REQUIRED ACTION
From the data underneath, reproduce exactly the stretch that begins at the line with "unfold field_value in" and ends after the line with "Lemma compare_cursor_key order".

== ENTRIES SHOWN

Lemma adjust_pairs_view R L L' p increase ps : (forall x, x <> p -> x ∈ L <-> x ∈ L') ->
  (forall q, q `prefix_of` pairs p -> size (below_place q L') = if increase : bool then size (below_place q L) + 1 else size (below_place q L) - 1) ->
  p ∈ R -> forall q t, trie_view R L q t -> pairs p = q ++ ps -> trie_view R L' q (adjust_live_pairs t ps increase).
Proof.
  intros Hother Hsize Hin. induction ps as [|[c d] rest IH]; intros q t Hv Hp; cbn [adjust_live_pairs].
  { apply (trie_view_same R L); [done|]. intros c d x [l Hx]. rewrite app_nil_r in Hp. split; [done|]. apply Hother. intros ->. rewrite Hp, <- app_assoc in Hx. apply (f_equal length) in Hx. rewrite !length_app in Hx. cbn in Hx. lia. }
  pose proof (place_step p q rest c d Hp) as Hstep. destruct (node_of_path R L q t p c d rest Hv Hin Hp) as (col & n & Hc & Hd & Hn & Hcands). destruct (inv_view _ _ _ _ Hv) as (_ & _ & V3 & V4). destruct (V3 c d n Hn) as [Hright Hchildren].
  set (q' := q ++ [(c, d)]) in *. pose proof (prefix_here q' rest p Hstep) as Hpre. rewrite Hc, Hd. cbv zeta. set (live := if increase then _ else _). assert (Hlive : live = size (below_place q' L')) by (rewrite (Hsize q' Hpre); subst live; by rewrite (nr_live _ _ _ _ Hright)).
  assert (Hwas : (0 <? live_subtree_paths n) = true <-> d ∈ live_candidates col) by by rewrite (nr_live _ _ _ _ Hright), size_nonzero, <- Hcands, V4.
  set (cands := if Bool.eqb _ _ then _ else _). assert (Hcand : forall d', (d' <> d -> d' ∈ cands <-> d' ∈ live_candidates col)) by (intros d' Hne; subst cands; destruct (Bool.eqb _ _); [done|]; destruct (0 <? live); set_solver).
  assert (Hhere : d ∈ cands <-> below_place q' L' <> ∅).
  { rewrite <- size_nonzero, <- Hlive. subst cands. destruct (0 <? live_subtree_paths n) eqn:E1, (0 <? live) eqn:E2; cbn [Bool.eqb]; try set_solver. all: rewrite <- Hwas; done. }
  apply (update_view R L _ _ q t _ c d Hv); fold q'.
  - intros x Hx. split; [done|]. apply Hother. by apply (apart_elsewhere R q' p rest).
  - intros c' Hc'. by rewrite lookup_insert_ne.
  - intros d' Hd'. unfold node_at. rewrite lookup_insert_eq, Hc. cbn [mbind option_bind documents fst]. by rewrite lookup_insert_ne.
  - intros d' Hd'. rewrite Hcands. unfold candidates_at. rewrite lookup_insert_eq. by apply Hcand.
  - intros collection. rewrite lookup_insert_eq. intros [= <-]. cbn [documents fst]. apply insert_non_empty.
  - unfold node_at. rewrite lookup_insert_eq. cbn [mbind option_bind documents fst]. by rewrite lookup_insert_eq.
  - intros n0. unfold node_at. rewrite lookup_insert_eq. cbn [mbind option_bind documents fst]. rewrite lookup_insert_eq. intros [= <-]. destruct Hright as [H1 H2 H3 H4 H5]. split; [by split|].
    cbn [children]. destruct rest as [|r rest]; [exact (IH q' (children n) Hchildren Hstep)|by apply IH].
  - unfold candidates_at. rewrite lookup_insert_eq. exact Hhere.
Qed.
Example select_exact_witness :
  (select_from demo_query (Some Ascending) [] Ordered demo_rows).2 = page demo_query [] demo_rows /\
  peak_candidates (select_from demo_query (Some Ascending) [] Ordered demo_rows).1 <= 2.
Proof.
  assert (Hnd : bool_decide (NoDup (map path demo_rows)) = true) by (vm_compute; reflexivity). apply bool_decide_eq_true in Hnd.
  assert (Hs : source_sorted (Some Ascending) demo_rows).
  { intros d [= <-]. assert (H : bool_decide (StronglySorted (fun a b : Document => directed Ascending (ord_cmp (path a) (path b)) <> Gt) demo_rows) = true) by (vm_compute; reflexivity).
    by apply bool_decide_eq_true in H. }
  destruct (select_exact demo_query (Some Ascending) [] Ordered demo_rows demo_rows_ok Hnd Hs) as (H1 & _ & H2 & _); [discriminate|intros n [= <-]; discriminate|].
  split; [apply H1; reflexivity|exact (H2 2 eq_refl)].
Defined.

(** ** Cursors *)

Definition ref_named (r : FieldRef) : Prop := match r with Name p => path_ok p | Stored _ => True end.

Lemma order_key_named order d : path_ok (path d) -> forall k, order_key d order = Some k -> Forall ref_named k.
Proof.
  intros Hp. induction order as [|o order IH]; intros k; cbn [order_key]; [intros [= <-]; constructor|].
  destruct (field_value d (o_field o)) as [r|] eqn:Hr; [|done]. cbn. destruct (order_key d order) as [rs|]; [|done]. intros [= <-]. constructor; [|by apply IH].
  unfold field_value in Hr. destruct (is_document_name _); [by injection Hr as <-|]. destruct (get_field _ _); [|done]. by injection Hr as <-.
Qed.

(** A cursor made of a key compares as the key. *)
Lemma compare_cursor_key order : forall k k', typed k order -> typed k' order -> Forall ref_named k' ->
  compare_cursor k (map into_value k') order = compare_keys k k' order.
Proof.
  induction order as [|o order IH]; intros k k' Hk Hk' Hn; [apply Forall2_nil_inv_r in Hk as ->; done|].
  apply Forall2_cons_inv_r in Hk as (x & a & Hx & Ha & ->). apply Forall2_cons_inv_r in Hk' as (y & b & Hy & Hb & ->). apply Forall_cons in Hn as [Hy' Hn].
  cbn [map compare_cursor compare_keys]. rewrite IH by done. f_equal. f_equal. destruct x as [v|p], y as [w|p']; cbn [typed_ref] in Hx, Hy; cbn [cmp_value into_value cmp_ref]; try done.
  - destruct Hx. congruence.
  - destruct Hy. congruence.
  - unfold FsDocPath.cmp_reference. by rewrite resource_name_split.
Qed.

(** The query after the cursor. *)
Definition resume (q : Query) (c : Cursor) : Query :=
  {| scope := scope q; q_filter := q_filter q; order_by := order_by q; start_at := Some c; end_at := end_at q; offset := offset q; limit := limit q;
     projection := projection q; find_nearest := find_nearest q; production_refusals := production_refusals q |}.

====

WRITTEN SOLUTION
  unfold field_value in Hr. destruct (is_document_name _); [by injection Hr as <-|]. destruct (get_field _ _); [|done]. by injection Hr as <-.
Qed.

(** A cursor made of a key compares as the key. *)
Lemma compare_cursor_key order : forall k k', typed k order -> typed k' order -> Forall ref_named k' ->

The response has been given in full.